Extended Data Fig. 9. Genomic variation impact on protein-coding genes.

Extended Data Fig. 9

(a) Bar plot shows the number of variants per individual impacting CDS exons of protein-coding genes. The horizontal dashed line indicates the average number of variants in CDS regions across the entire cohort. (b) Bar plots show the cumulative number of whole-genes contained within CNV regions sorted by size in increasing order for deletions and duplications. (c) Bar plots show for each CNV region, the number of different individuals that had a CNV identified within that region and were either intergenic or intersected whole genes. Different CNV regions are classified as singleton (light purple;1 individual), polymorphic (green; > 2 & <50% of individuals) and major (pink; ≥ 50% of individuals & <all individuals). (d) The bar plot shows the number of NCIG-only variants per LOEUF decile parsed by their level of distribution within NCIG communities.
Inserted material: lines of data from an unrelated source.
Lemma encode_no_whitespace bs :
  Forall (λ b, b < 256) bs →
  List.filter (λ c, negb (is_ascii_whitespace c)) (encode bs) = encode bs.
Proof.
  intros Hb. unfold encode. rewrite List.filter_app. f_equal.
  - apply sextets_bound in Hb.
    induction Hb as [|v vs Hv _ IH]; [reflexivity|].
    simpl. rewrite alphabet_char_not_ws by assumption. simpl.
    f_equal. apply IH.
  - induction (padding (length bs)) as [|n IH]; [reflexivity|].
    simpl. f_equal. apply IH.
Qed.

Lemma mapM_alphabet vs :
  Forall (λ v, v < 64) vs → mapM alphabet_index (map alphabet_char vs) = Some vs.
Proof.
  intros Hv. apply mapM_Some_2.
  induction Hv as [|v vs Hv _ IH]; simpl; constructor.
  - apply alphabet_index_char; assumption.
  - apply IH.
Qed.

(** [atob] undoes [encode] on bytes. *)
Lemma atob_encode bs : Forall (λ b, b < 256) bs → atob (encode bs) = Some bs.
Proof.
  intros Hb. unfold atob.
  rewrite encode_no_whitespace by assumption.
  rewrite encode_length.
  change (0 =? 0)%nat with true. cbv iota zeta.
  rewrite strip_padding_encode by assumption.
  rewrite length_map.
  destruct (Nat.eqb_spec (length (sextets bs) mod 4) 1) as [E|_].
  { exfalso. exact (sextets_length bs E). }
  rewrite mapM_alphabet by (apply sextets_bound; assumption).
  change (Some (decode_sextets (sextets bs)) = Some bs).
  rewrite decode_sextets_sextets by assumption. reflexivity.
Qed.

Lemma btoa_bytes bs : Forall (λ b, b < 256) bs → btoa bs = Some (encode bs).
Proof.
  intros Hb. unfold btoa.
  replace (forallb (λ c, c <=? 255) bs) with true; [reflexivity|].
  symmetry. apply forallb_forall. intros x Hx.
  rewrite List.Forall_forall in Hb. apply N.leb_le. specialize (Hb x Hx). lia.
Qed.

(** The [binary] string built by the loop of [arrayBufferToBase64]. *)
Lemma binary_of_bytes (bytes : list Byte.byte) acc :
  fold_left (λ binary b, binary ++ [fromCharCode (Byte.to_N b)]) bytes acc
  = acc ++ map Byte.to_N bytes.
Proof.
  revert acc. induction bytes as [|b bytes IH]; intros acc; simpl.
  - rewrite app_nil_r. reflexivity.
  - rewrite IH, <- app_assoc. simpl. do 2 f_equal.
    unfold fromCharCode. pose proof (Byte.to_N_bounded b). lia.
Qed.

Lemma byte_of_to_N b : byte_of_N (Byte.to_N b) = b.
Proof.
  unfold byte_of_N. pose proof (Byte.to_N_bounded b).
  replace (Byte.to_N b mod 256) with (Byte.to_N b) by lia.
  rewrite Byte.of_to_N. reflexivity.
Qed.

(** C10. [base64ToArrayBuffer] is a left inverse of [arrayBufferToBase64]:
    for every byte buffer [b] the encoding succeeds, and decoding its result
    returns a buffer with exactly the bytes of [b] (hence of the same length). *)
Theorem base64_roundtrip (b : list Byte.byte) :
  ∃ s, arrayBufferToBase64 b = Some s ∧ base64ToArrayBuffer s = Some b.
Proof.
  assert (Hb : Forall (λ c, c < 256) (map Byte.to_N b)).
  { apply List.Forall_forall. intros x Hx. apply in_map_iff in Hx as [y [<- _]].
    pose proof (Byte.to_N_bounded y). lia. }
  exists (encode (map Byte.to_N b)). split.
  - unfold arrayBufferToBase64. rewrite binary_of_bytes. simpl.
    apply btoa_bytes, Hb.
  - unfold base64ToArrayBuffer. rewrite atob_encode by exact Hb. simpl.
    unfold charCodes. rewrite map_map. f_equal.
    rewrite <- (map_id b) at 2. apply map_ext. intros a. apply byte_of_to_N.
Qed.

End Base64Facts.

(* ===================================================================== *)
(** * The SDP exchange: base64 of JSON *)
(* ===================================================================== *)

Section JsonFacts.
Import Js Json.

Lemma hex_value_digit d : d < 16 → hex_value (hex_digit d) = Some d.
Proof.
  intros Hd. unfold hex_digit. destruct (N.ltb_spec d 10); unfold hex_value;
    cases_cmp; simpl; first [f_equal; lia | lia].
Qed.

Lemma hex_digit_latin1 d : d < 16 → hex_digit d < 256.
Proof. intros Hd. unfold hex_digit. destruct (N.ltb_spec d 10); lia. Qed.

(** Reading back an escape [\uXXXX]. *)
Lemma parse_unicode_escape c rest :
  c < 65536 →
  parse_chars (unicode_escape c ++ rest) =
  match parse_chars rest with
  | Some (v, rest') => Some (c :: v, rest')
  | None => None
  end.
Proof.
  intros Hc. unfold unicode_escape. cbn [app parse_chars].
  change (92 =? 34) with false. change (92 =? 92) with true.
  change (117 =? 117) with true. cbv iota.
  rewrite !hex_value_digit by lia.
  destruct (parse_chars rest) as [[v rest']|]; [|reflexivity].
  do 2 f_equal. f_equal. lia.
Qed.

(** Reading back one escaped code unit that is not a surrogate. *)
Lemma parse_escape_char c rest :
  c < 256 →
  parse_chars (escape_char c ++ rest) =
  match parse_chars rest with
  | Some (v, rest') => Some (c :: v, rest')
  | None => None
  end.
Proof.
  intros Hc. unfold escape_char.
  destruct (N.eqb_spec c 8) as [->|?]; [reflexivity|].
  destruct (N.eqb_spec c 9) as [->|?]; [reflexivity|].
  destruct (N.eqb_spec c 10) as [->|?]; [reflexivity|].
  destruct (N.eqb_spec c 12) as [->|?]; [reflexivity|].
  destruct (N.eqb_spec c 13) as [->|?]; [reflexivity|].
  destruct (N.eqb_spec c 34) as [->|?]; [reflexivity|].
  destruct (N.eqb_spec c 92) as [->|?]; [reflexivity|].
  destruct (N.ltb_spec c 32) as [?|?].
  - apply parse_unicode_escape. lia.
  - cbn [app parse_chars].
    destruct (N.eqb_spec c 34); [contradiction|].
    destruct (N.eqb_spec c 92); [contradiction|].
    destruct (N.ltb_spec c 32); [lia|]. reflexivity.
Qed.

Lemma latin1_no_surrogate c :
  c < 256 → is_high_surrogate c = false ∧ is_low_surrogate c = false.
Proof.
  intros Hc. unfold is_high_surrogate, is_low_surrogate.
  split; apply andb_false_iff; left; apply N.leb_gt; lia.
Qed.

Lemma quote_chars_cons c r :
  c < 256 → quote_chars (c :: r) = escape_char c ++ quote_chars r.
Proof.
  intros Hc. destruct (latin1_no_surrogate c Hc) as [Hh Hl].
  cbn [quote_chars]. rewrite Hh, Hl. reflexivity.
Qed.

Lemma skip_ws_quote s rest : skip_ws (quote s ++ rest) = quote s ++ rest.
Proof. reflexivity. Qed.

Lemma surrogate_bounds c :
  is_high_surrogate c || is_low_surrogate c = true → 255 < c ∧ c < 65536.
Proof.
  unfold is_high_surrogate, is_low_surrogate. intros H.
  apply orb_true_iff in H as [H|H]; apply andb_true_iff in H as [H1 H2];
    apply N.leb_le in H1, H2; lia.
Qed.

Lemma latin1_escape_char_inv c : latin1 (escape_char c) → c < 256.
Proof.
  unfold escape_char, latin1.
  repeat match goal with
         | |- context [N.eqb ?a ?b] => destruct (N.eqb_spec a b); [intros _; lia|]
         end.
  destruct (N.ltb_spec c 32); [intros _; lia|].
  intros Hc. inversion_clear Hc. assumption.
Qed.

(** The text between the quotes reads back as the string, for every string
    that [btoa] takes after quoting: a lone surrogate was escaped and comes
    back from its escape, and a surrogate pair is not below 256. *)
Lemma parse_quote_chars_any s : ∀ rest,
  latin1 (quote_chars s) → parse_chars (quote_chars s ++ 34 :: rest) = Some (s, rest).
Proof.
  assert (Hlone : ∀ c r rest,
            is_high_surrogate c || is_low_surrogate c = true →
            parse_chars (quote_chars r ++ 34 :: rest) = Some (r, rest) →
            parse_chars ((unicode_escape c ++ quote_chars r) ++ 34 :: rest)
            = Some (c :: r, rest)).
  { intros c r rest Hc Hr. rewrite <- app_assoc.
    rewrite parse_unicode_escape by (apply surrogate_bounds in Hc; lia).
    rewrite Hr. reflexivity. }
  induction s as [|c r IH]; intros rest Hl; [reflexivity|].
  cbn [quote_chars] in *.
  destruct (is_high_surrogate c) eqn:Hh.
  - destruct r as [|c2 r2].
    + rewrite <- (app_nil_r (unicode_escape c)).
      apply (Hlone c [] rest); [rewrite Hh; reflexivity|reflexivity].
    + destruct (is_low_surrogate c2) eqn:Hl2.
      * exfalso. inversion_clear Hl as [|? ? Hc _].
        assert (H : is_high_surrogate c || is_low_surrogate c = true)
          by (rewrite Hh; reflexivity).
        apply surrogate_bounds in H. lia.
      * apply Hlone; [rewrite Hh; reflexivity|].
        apply IH. apply Forall_app in Hl as [_ Hl]. exact Hl.
  - destruct (is_low_surrogate c) eqn:Hlo.
    + apply Hlone; [rewrite Hlo; apply orb_true_r|].
      apply IH. apply Forall_app in Hl as [_ Hl]. exact Hl.
    + apply Forall_app in Hl as [Hc Hl]. rewrite <- app_assoc.
      rewrite parse_escape_char by (apply latin1_escape_char_inv, Hc).
      rewrite IH by exact Hl. reflexivity.
Qed.

(** A quoted string as a value. *)
Lemma parse_value_quote fuel s rest :
  latin1 (quote_chars s) →
  parse_value (S fuel) (quote s ++ rest) = Some (JString s, rest).
Proof.
  intros Hs. unfold quote. cbn [app parse_value skip_ws].
  change (is_json_whitespace 34) with false. cbv iota.
  change (34 =? 34) with true. cbv iota.
  rewrite <- app_assoc. cbn [app].
  rewrite parse_quote_chars_any by exact Hs. reflexivity.
Qed.

Lemma parse_string_quote_any s rest :
  latin1 (quote_chars s) → parse_string (quote s ++ rest) = Some (s, rest).
Proof.
  intros Hs. unfold quote. cbn [app parse_string].
  change (34 =? 34) with true. cbv iota.
  rewrite <- app_assoc. apply parse_quote_chars_any, Hs.
Qed.

Lemma latin1_quote_chars_lit_type : latin1 (quote_chars (lit "type")).
Proof. repeat constructor. Qed.

Lemma latin1_quote_chars_lit_sdp : latin1 (quote_chars (lit "sdp")).
Proof. repeat constructor. Qed.

(** Two members with string values and the closing brace. *)
Lemma parse_members_two fuel k1 v1 k2 v2 :
  k1 ≠ k2 →
  latin1 (quote_chars k1) → latin1 (quote_chars v1) →
  latin1 (quote_chars k2) → latin1 (quote_chars v2) →
  parse_members (S (S (S fuel))) []
    (quote k1 ++ 58 :: quote v1 ++ 44 :: quote k2 ++ 58 :: quote v2 ++ [125])
  = Some (JObject [(k1, JString v1); (k2, JString v2)], []).
Proof.
  intros Hne Hk1 Hv1 Hk2 Hv2.
  cbn [parse_members]. rewrite (parse_string_quote_any k1) by exact Hk1.
  cbn [skip_ws]. change (is_json_whitespace 58) with false. cbv iota.
  change (58 =? 58) with true. cbv iota.
  rewrite (parse_value_quote _ v1) by exact Hv1.
  cbn [skip_ws]. change (is_json_whitespace 44) with false. cbv iota.
  change (44 =? 44) with true. cbv iota.
  rewrite skip_ws_quote, (parse_string_quote_any k2) by exact Hk2.
  cbn [skip_ws]. change (is_json_whitespace 58) with false. cbv iota.
  change (58 =? 58) with true. cbv iota.
  rewrite (parse_value_quote _ v2) by exact Hv2.
  cbn [skip_ws set_member]. rewrite bool_decide_eq_false_2 by exact Hne.
  reflexivity.
Qed.

(** [JSON.parse] reads back what [JSON.stringify] wrote, whenever every
    code unit of the text is below 256. *)
Lemma parse_stringify_any d :
  latin1 (stringify d) → parse (stringify d) = Some (to_object d).
Proof.
  intros Hl. unfold stringify in Hl.
  repeat (apply Forall_app in Hl as [? Hl]).
  assert (Ht : latin1 (quote_chars (type d))).
  { match goal with H : Forall _ (quote (type d)) |- _ =>
      unfold quote in H; apply Forall_app in H as [_ H];
      apply Forall_app in H as [H _]; exact H end. }
  assert (Hs : latin1 (quote_chars (sdp d))).
  { match goal with H : Forall _ (quote (sdp d)) |- _ =>
      unfold quote in H; apply Forall_app in H as [_ H];
      apply Forall_app in H as [H _]; exact H end. }
  unfold parse.
  change (stringify d) with
    (123 :: quote (lit "type") ++ 58 :: quote (type d) ++ 44
         :: quote (lit "sdp") ++ 58 :: quote (sdp d) ++ [125]).
  set (body := quote (lit "type") ++ _).
  assert (Hbody : ∃ tl, body = 34 :: 116 :: 121 :: tl) by (eexists; reflexivity).
  destruct Hbody as [tl Hbody].
  assert (Hlen : ∃ n, (2 * length (123%N :: body) = S (S (S n)))%nat).
  { rewrite Hbody. cbn [length]. exists (2 * length tl + 5)%nat. lia. }
  destruct Hlen as [n ->].
  pose proof (parse_members_two n (lit "type") (type d) (lit "sdp") (sdp d)
                ltac:(discriminate) latin1_quote_chars_lit_type Ht
                latin1_quote_chars_lit_sdp Hs) as Hm.
  fold body in Hm.
  cbn [parse_value skip_ws]. change (is_json_whitespace 123) with false. cbv iota.
  change (123 =? 34) with false. change (123 =? 123) with true. cbv iota.
  rewrite Hbody in *. cbn [skip_ws].
  change (is_json_whitespace 34) with false. cbv iota.
  change (34 =? 125) with false. cbv iota.
  rewrite Hm. reflexivity.
Qed.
Variants were classified as private (n = 1 individual; blue), community-specific (n > 1 individual in 1 community; yellow), widespread (n > 1 individual in more than 1 community; red) or shared (n > 1 individual in all 4 communities; green) according to the number of communities in which they were identified. (e) Genome browser view shows sequencing alignments to ATXN3. A ‘CAG’ STR expansion, known to cause Machado-Joseph Disease (MJD), was identified in one NCIG-P2 individual. ONT reads span the expansion (left panel; purple markers indicate insertions). Illumina short-reads do not span the expansion, and are soft-clipped (right panel).